モーニングスター社は、以下の5つの観点からエコノミックモートの判定をしています。エコノミックモートとは経済的な壕という意味で、この壕の幅が広いほど環境変化に負けずに長期的に利益を確保できると判定されます。

・ネットワーク効果
・無形資産(ブランド力)
・コスト優位性
乗り換えコスト
・効率的な規模

この5つのどれが重要というランク付けができるわけでもなく、密接に関連しているところもあります。

4つ目の乗り換えコスト(スイッチングコスト)というのも、企業のワイドモートを判定する一つの重要な要素となります。乗り換えコストが低いと、顧客が簡単に自社から離れてしまい収益が落ちる可能性があります。

コカ・コーラやペプシコなどの生活必需品銘柄は長期投資に強いと言われますが、乗り換えコストという面で見れば大変弱い企業です。「今日はコカ・コーラ買うの止めて、ペプシコーラにしよう」なんて普通にあることです。日々使用する単価の安い生活必需品の乗り換えコストは低いです。だから、生活必需品銘柄を選ぶ時は圧倒的なブランド力のある企業に限定すべきだと思います。

乗り換えコストの高い製品を提供している企業としてはマイクロソフトが先ず思い付きます。私は仕事で毎日エクセルを使用していますが、他社の表計算ソフトに乗り換えるなんて考えられません。そのコストはあまりに高すぎます。社会人になってから、ずっとエクセルを使ってきて操作も慣れています。今さらエクセル以外を使えと言われても、そのソフトがどれほど優良でも乗り換えることは不可能です。乗り換えるための時間的精神的コストが高過ぎます。

乗り換えコストの高いサービスや製品を提供しているどうかは、長期投資対象を選定するうえで重要なファクターとなると思います。

 

 

金融銘柄って長期投資に向くか判断が難しいと個人的に思っています。事業内容は単純なようですが、取っ付きにくい感じがあります。永続的な収益基盤があるのかどうか素人にはよくわかりません。

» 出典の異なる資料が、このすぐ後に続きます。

(** What a card shows of a side depends on the fields of that side only,
    and not on whether an absent field is undefined or null. *)
Lemma shown_of_copied_fields (src t' : Match) (s d : Side) (W : string) :
  team_of s src = Some W →
  side_fields d t' = copied_fields s W src →
  getTeamName t' d = getTeamName src s
  ∧ getTeamColors t' d = getTeamColors src s
  ∧ ∀ w, buildWinnerStyle w t' d = buildWinnerStyle w src s.
Proof.
  intros HW Hfields.
  assert (getTeamColors t' d = getTeamColors src s) as Hcolors.
  { unfold getTeamColors. rewrite Hfields. simpl.
    by rewrite !truthyJs_orNull. }
  split; [|split; [exact Hcolors|]].
  - unfold getTeamName. rewrite Hfields. simpl. rewrite truthyJs_orNull.
    unfold team_of in HW. by rewrite HW.
  - intros w. unfold buildWinnerStyle. by rewrite Hcolors.
Qed.

(** X3. After a pick, the card of the match the winner goes to shows, in
    the slot named by the forward link, the name, the colours and the
    winner style that the card of the picked match shows for the picked
    side, unless the match is the round-0, slot-2 match and its link
    names team B of the game-3 match; game 3 of the play-in shows, in
    every case, those of the loser of the round-0, slot-2 match in its
    team-B slot. *)
Theorem X3_target_card_shows_the_team env st match_ team st1 req
    (g : MatchesByConfRound) :
  handleSetWinner_local env st match_ team = Some (st1, req) →
  matches st = Some g →
  ∃ g1 : MatchesByConfRound,
    matches st1 = Some g1
    ∧ (∀ nextId ns q t,
         forward_link match_ = Some (nextId, ns) →
         ¬ (playin_target g match_ = Some nextId ∧ ns = slot_b) →
         match_at g q = Some t → id t = nextId →
         ∃ t',
           match_at g1 q = Some t'
           ∧ getTeamName t' (destSlotLetter ns) = getTeamName match_ team
           ∧ getTeamColors t' (destSlotLetter ns) = getTeamColors match_ team
           ∧ ∀ w, buildWinnerStyle w t' (destSlotLetter ns)
                  = buildWinnerStyle w match_ team)
    ∧ (∀ game3 q t,
         round match_ = 0%Z → slot match_ = 2%Z →
         find_game3 g (conference match_) = Some game3 →
         match_at g q = Some t → id t = id game3 →
         ∃ t',
           match_at g1 q = Some t'
           ∧ getTeamName t' B = getTeamName match_ (other_side team)
           ∧ getTeamColors t' B = getTeamColors match_ (other_side team)
           ∧ ∀ w, buildWinnerStyle w t' B
                  = buildWinnerStyle w match_ (other_side team)).
Proof.
  intros Hrun Hg.
  destruct (set_winner_run_inv _ _ _ _ _ _ Hrun)
    as (bid & g' & W & L & _ & Hg' & _ & _ & HW & HL & _ & _ & ->).
  assert (g' = g) as -> by congruence.
  eexists. split; [reflexivity|]. split.
  - intros nextId ns q t Hlink Hclash Hq Hid.
    rewrite match_at_graph_map, Hq. simpl. eexists. split; [reflexivity|].
    destruct (winner_steps_target g (pendingGames st) match_ team W L nextId
                ns t Hlink Hid Hclash) as (Hfields & _).
    by apply (shown_of_copied_fields match_ _ team _ W).
  - intros game3 q t Hround Hslot Hfind Hq Hid.
    rewrite match_at_graph_map, Hq. simpl. eexists. split; [reflexivity|].
    destruct (winner_steps_game3 g (pendingGames st) match_ team W L game3 t
                Hround Hslot Hfind Hid) as [t0 ->].
    apply (shown_of_copied_fields match_ _ (other_side team) B L HL).
    exact (side_fields_write_slot B _ _).
Qed.
Lemma linked_length s : linked s → Z.of_nat (length (sim_inst_dict s)) = inst_id s + 1.
Proof.
  intros H. pose proof (linked_inst_id _ H).
  rewrite <-(length_fmap fst). fold (dict_keys (sim_inst_dict s)).
  rewrite (linked_keys _ H), length_seqZ. lia.
Qed.

Lemma probed_refl s : probed s s.
Proof.
  exists (heap s). split; [by destruct s|]. intros l.
  exists (SimulationTask.status (heap s l)), (SimulationTask.t (heap s l)),
    (SimulationTask.t_max_extended (heap s l)). by destruct (heap s l).
Qed.

Lemma probed_trans s1 s2 s3 : probed s1 s2 → probed s2 s3 → probed s1 s3.
Proof.
  intros (h & -> & H1) (h' & -> & H2). exists h'. split; [done|].
  intros l. destruct (H2 l) as (st & p & tg & ->). simpl.
  destruct (H1 l) as (st' & p' & tg' & ->). by exists st, p, tg.
Qed.

Lemma probed_node s s' k : probed s s' → node s' k = node s k.
Proof. by intros (h & -> & _). Qed.

Lemma probed_fields s s' l :
  probed s s' →
  SimulationTask.id (heap s' l) = SimulationTask.id (heap s l)
  ∧ SimulationTask.cid (heap s' l) = SimulationTask.cid (heap s l)
  ∧ SimulationTask.level (heap s' l) = SimulationTask.level (heap s l)
  ∧ SimulationTask.parent_id (heap s' l) = SimulationTask.parent_id (heap s l)
  ∧ SimulationTask.niceness (heap s' l) = SimulationTask.niceness (heap s l).
Proof. intros (h & -> & H). simpl. by destruct (H l) as (st & p & tg & ->). Qed.

Lemma probed_linked s s' : probed s s' → linked s → linked s'.
Proof.
  intros H Hl.
  assert (Hn : ∀ k, node s' k = node s k) by (intros; by apply probed_node).
  pose proof (λ l, probed_fields s s' l H) as Hf.
  destruct H as (h & -> & _).
  split; try setoid_rewrite Hn.
  - apply (linked_keys _ Hl).
  - apply (linked_inst_id _ Hl).
  - intros k l Hk. destruct (Hf l) as (-> & _). by apply (linked_id _ Hl).
  - intros k l Hk. destruct (Hf l) as (_ & -> & _). by apply (linked_cid _ Hl).
Qed.

Section Scheduler.
Context {World : Type}.
Variable fnmatch : string → string → bool.
Variable listdir : World → string → list entry.
Variable sim_get_status : World → task → Status * Z * Z.
Variable argsort : list Z → list nat.

Lemma probe_probed w l s : probed s (probe sim_get_status w l s).
Proof.
  unfold probe. destruct (sim_get_status w (heap s l)) as [[st p] tg].
  eexists. split; [reflexivity|]. intros l'. unfold heap_upd.
  case_decide; subst; [by eexists _, _, _|].
  exists (SimulationTask.status (heap s l')), (SimulationTask.t (heap s l')),
    (SimulationTask.t_max_extended (heap s l')). by destruct (heap s l').
Qed.

(** *** The counting loop and the schedule list *)

Lemma poll_node_spec w i vec cj s vec' cj' s' :
  poll_node sim_get_status w i (vec, cj, s) = Ok (vec', cj', s') →
  ∃ l, node s i = Some l
       ∧ vec' = vec ++ [SimulationTask.niceness (heap s l)]
       ∧ probed s s'.
Proof.
  unfold poll_node. intros (l & Hl%from_option_Ok & H)%bind_Ok.
  exists l. split; [done|].
  pose proof (probe_probed w l s).
  destruct (_ && _); injection H as <- <- <-; by split.
Qed.

Lemma poll_nodes_spec w ks : ∀ vec cj s vec' cj' s',
  for_each (poll_node sim_get_status w) ks (vec, cj, s) = Ok (vec', cj', s') →
  probed s s'
  ∧ Forall2 (λ k n, ∃ l, node s k = Some l
                         ∧ n = SimulationTask.niceness (heap s l))
      ks (drop (length vec) vec')
  ∧ take (length vec) vec' = vec.
Proof.
  induction ks as [|k ks IH]; intros vec cj s vec' cj' s' H; cbn [for_each] in H.
  { simplify_eq. split; [apply probed_refl|].
    rewrite drop_all, firstn_all. by split. }
  apply bind_Ok in H as ([[vec1 cj1] s1] & H1 & H).
  apply poll_node_spec in H1 as (l & Hl & -> & Hp1).
  apply IH in H as (Hp & HF & Htake).
  split; [by eapply probed_trans|].
  rewrite length_app in HF, Htake. simpl in HF, Htake.
  assert (vec' = vec ++ SimulationTask.niceness (heap s l)
                    :: drop (length vec + 1) vec') as Hvec.
  { rewrite <-(take_drop (length vec + 1) vec') at 1.
    rewrite Htake, <-app_assoc. done. }
  split.
  - rewrite Hvec at 1. rewrite drop_app_length. constructor; [by eauto|].
    eapply Forall2_impl; [exact HF|]. intros k' n (l' & Hl' & ->).
    exists l'. rewrite <-(probed_node _ _ _ Hp1). split; [done|].
    by destruct (probed_fields _ _ l' Hp1) as (_ & _ & _ & _ & ->).
  - rewrite Hvec. by rewrite take_app_length.
Qed.

Lemma poll_all_spec w s vec cj s' :
  poll_all sim_get_status w s = Ok (vec, cj, s') →
  probed s s'
  ∧ Forall2 (λ k n, ∃ l, node s k = Some l
                         ∧ n = SimulationTask.niceness (heap s l))
      (dict_keys (sim_inst_dict s)) vec.
Proof.
  intros H. apply poll_nodes_spec in H as (? & ? & _). by split.
Qed.

Lemma schedule_node_spec s i acc :
  is_Some (node s (Z.of_nat i)) →
  schedule_node s i acc = Ok (acc ++ omap (scheduled s) [i]).
Proof.
  intros [l Hl]. unfold schedule_node, scheduled, inst_at, node in *.
  cbn [omap list_omap]. rewrite Hl. cbn [from_option mbind result_bind].
  case_bool_decide; cbn [andb]; [|by rewrite app_nil_r].
  case_bool_decide; [done|by rewrite app_nil_r].
Qed.

Lemma make_schedule_list_spec s idx : ∀ acc,
  Forall (λ i, is_Some (node s (Z.of_nat i))) idx →
  for_each (schedule_node s) idx acc = Ok (acc ++ omap (scheduled s) idx).
Proof.
  induction idx as [|i idx IH]; intros acc Hidx; cbn [for_each].
  { by rewrite app_nil_r. }
  inversion_clear Hidx as [|?? Hi Hidx'].
  rewrite (schedule_node_spec s i acc Hi). cbn [mbind result_bind].
  rewrite IH by done. rewrite <-app_assoc. f_equal. f_equal.
  change (i :: idx) with ([i] ++ idx). by rewrite omap_app.
Qed.

Lemma NoDup_omap_inj {A B} (f : A → option B) (l : list A) :
  (∀ x y b, f x = Some b → f y = Some b → x = y) →
  NoDup l → NoDup (omap f l).
Proof.
  intros Hinj. induction 1 as [|x l Hx Hl IH]; cbn [omap list_omap];
    [constructor|].
  fold (omap f l). destruct (f x) as [b|] eqn:E; [|done].
  constructor; [|done]. intros (y & Hin & Hy)%list_elem_of_omap.
  by rewrite (Hinj _ _ _ E Hy) in Hx.
Qed.

Lemma StronglySorted_omap {A B} (R : relation A) (R' : relation B)
    (f : A → option B) (l : list A) :
  (∀ x y a b, x ∈ l → y ∈ l → f x = Some a → f y = Some b → R x y → R' a b) →
  StronglySorted R l → StronglySorted R' (omap f l).
Proof.
  intros HR. induction 1 as [|x l Hl IH Hx]; cbn [omap list_omap];
    [constructor|].
  fold (omap f l).
  assert (StronglySorted R' (omap f l)) as IH'.
  { apply IH. intros ???? ??. apply HR; by right. }
  destruct (f x) as [a|] eqn:E; [|done].
  constructor; [done|]. apply list.Forall_forall.
  intros b (y & Hin & Hy)%list_elem_of_omap.
  apply (HR x y); [by left|by right|done..|].
  rewrite list.Forall_forall in Hx. by apply Hx.
Qed.

Lemma build_simulation_tree_wf w s s' :
  scannable fnmatch listdir w s →
  build_simulation_tree fnmatch listdir sim_get_status w s = Ok s' →
  wf_tree s'.
Proof.
  intros Hscan Hb. unfold build_simulation_tree in Hb.
  apply bind_Ok in Hb as (s1 & Hb & Hs).
  apply bind_Ok in Hs as ([[it un] s2] & Hs & [= <-]).
  pose proof (scannable_wf _ _ _ _ _ _ Hscan Hb) as Hwf.
  destruct (sync_loop_refines (parent_of s1) 30 0 s1 (status_of s1) Hwf)
    as (s2' & Heq & Hsh & _); [done..|].
  unfold sync_status_tree in Hs. rewrite Heq in Hs. injection Hs as _ ->.
  by eapply same_shape_wf.
Qed.

(** C6 (as amended): the dispatch list holds exactly the non-root nodes
    whose status is not DONE, each once, in ascending order of niceness;
    this for every result of the sort that is a permutation of the
    positions ordering the niceness vector (the order among nodes of equal
    niceness is the one the sort yields). *)
Theorem C6_schedule_list_by_niceness w s0 s sim_niceness_vec cj s1 :
  scannable fnmatch listdir w s0 →
  build_simulation_tree fnmatch listdir sim_get_status w s0 = Ok s →
  poll_all sim_get_status w s = Ok (sim_niceness_vec, cj, s1) →
  argsort sim_niceness_vec ≡ₚ seq 0 (length sim_niceness_vec) →
  StronglySorted (λ i j, sim_niceness_vec !!! i ≤ sim_niceness_vec !!! j)
    (argsort sim_niceness_vec) →
  ∃ schedule_list,
    make_schedule_list s1 (argsort sim_niceness_vec) = Ok schedule_list
    ∧ NoDup schedule_list
    ∧ (∀ l, l ∈ schedule_list ↔
            ∃ k, node s1 k = Some l ∧ k ≠ 0
                 ∧ SimulationTask.status (heap s1 l) ≠ STATUS_DONE)
    ∧ StronglySorted
        (λ a b, SimulationTask.niceness (heap s1 a)
                ≤ SimulationTask.niceness (heap s1 b)) schedule_list.
Proof.
  intros Hscan Hb Hpoll Hperm Hsorted.
  pose proof (wf_linked _ (build_simulation_tree_wf _ _ _ Hscan Hb)) as Hl.
  apply poll_all_spec in Hpoll as (Hp & HF).
  pose proof (probed_linked _ _ Hp Hl) as Hl1.
  pose proof (linked_inst_id _ Hl1) as Hn0.
  assert (Hid : inst_id s1 = inst_id s) by (by destruct Hp as (h & -> & _)).
  assert (Hlen : Z.of_nat (length sim_niceness_vec) = inst_id s1 + 1).
  { rewrite <-(Forall2_length _ _ _ HF), (linked_keys _ Hl), length_seqZ. lia. }
  assert (Hin : ∀ i, i ∈ argsort sim_niceness_vec ↔ 0 ≤ Z.of_nat i ≤ inst_id s1).
  { intros i. rewrite Hperm, elem_of_seq. lia. }
  assert (Hvec : ∀ i l, node s1 (Z.of_nat i) = Some l →
            sim_niceness_vec !!! i = SimulationTask.niceness (heap s1 l)).
  { intros i l Hi.
    assert (0 ≤ Z.of_nat i ≤ inst_id s1) as Hr by (apply linked_node_dom; eauto).
    assert (dict_keys (sim_inst_dict s) !! i = Some (Z.of_nat i)) as Hk.
    { rewrite (linked_keys _ Hl), lookup_seqZ. lia. }
    destruct (Forall2_lookup_l _ _ _ _ _ HF Hk) as (n & Hn & l' & Hl' & ->).
    rewrite (list_lookup_total_correct _ _ _ Hn).
    rewrite (probed_node _ _ _ Hp) in Hi. simplify_eq.
    by destruct (probed_fields _ _ l Hp) as (_ & _ & _ & _ & ->). }
  assert (Hsch : ∀ i l, scheduled s1 i = Some l ↔
            node s1 (Z.of_nat i) = Some l
            ∧ SimulationTask.status (heap s1 l) ≠ STATUS_DONE
            ∧ Z.of_nat i ≠ 0).
  { intros i l. unfold scheduled.
    destruct (node s1 (Z.of_nat i)) as [l'|] eqn:E; [|naive_solver].
    rewrite (linked_id _ Hl1 _ _ E).
    case_bool_decide; cbn [andb]; [|naive_solver].
    case_bool_decide; [naive_solver lia|naive_solver lia]. }
  exists (omap (scheduled s1) (argsort sim_niceness_vec)).
  split; [|split; [|split]].
  - unfold make_schedule_list. rewrite make_schedule_list_spec; [done|].
    apply list.Forall_forall. intros i Hi%Hin. by apply linked_node_dom.
  - apply NoDup_omap_inj; [|rewrite Hperm; apply NoDup_seq].
    intros x y l [Hx _]%Hsch [Hy _]%Hsch.
    apply Nat2Z.inj. rewrite <-(linked_id _ Hl1 _ _ Hx). by apply (linked_id _ Hl1).
  - intros l. rewrite list_elem_of_omap. split.
    + intros (i & _ & (? & ? & ?)%Hsch). by exists (Z.of_nat i).
    + intros (k & Hk & Hk0 & Hst).
      assert (0 ≤ k ≤ inst_id s1) as Hr by (apply linked_node_dom; eauto).
      exists (Z.to_nat k). rewrite Hin, Hsch, Z2Nat.id by lia.
      split; [lia|]. split; [done|]. split; [done|lia].
  - eapply StronglySorted_omap; [|exact Hsorted].
    intros x y a b _ _ [Hx _]%Hsch [Hy _]%Hsch. cbn beta.
    by rewrite (Hvec _ _ Hx), (Hvec _ _ Hy).
Qed.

サービスラインが豊富な大銀行というのは、意外に乗り換えコストという面で優位性があるみたいです。預金者が低い預金利息でも預金を引き出さない為、貸出金利が上昇した分がそのまま増益に貢献します。コンマ数%の純金利マージンの差が銀行の収益を大きく変えます。

金融セクターで長期保有銘柄を探すときは、庶民の預金をガッチリ掴んでいるかという視点を持つといいかもしれません。口座の乗り換えコストが高いという点は、バンカメやウェルズファーゴなど大手銀行への長期投資をサポートする一つの要素となりそうです。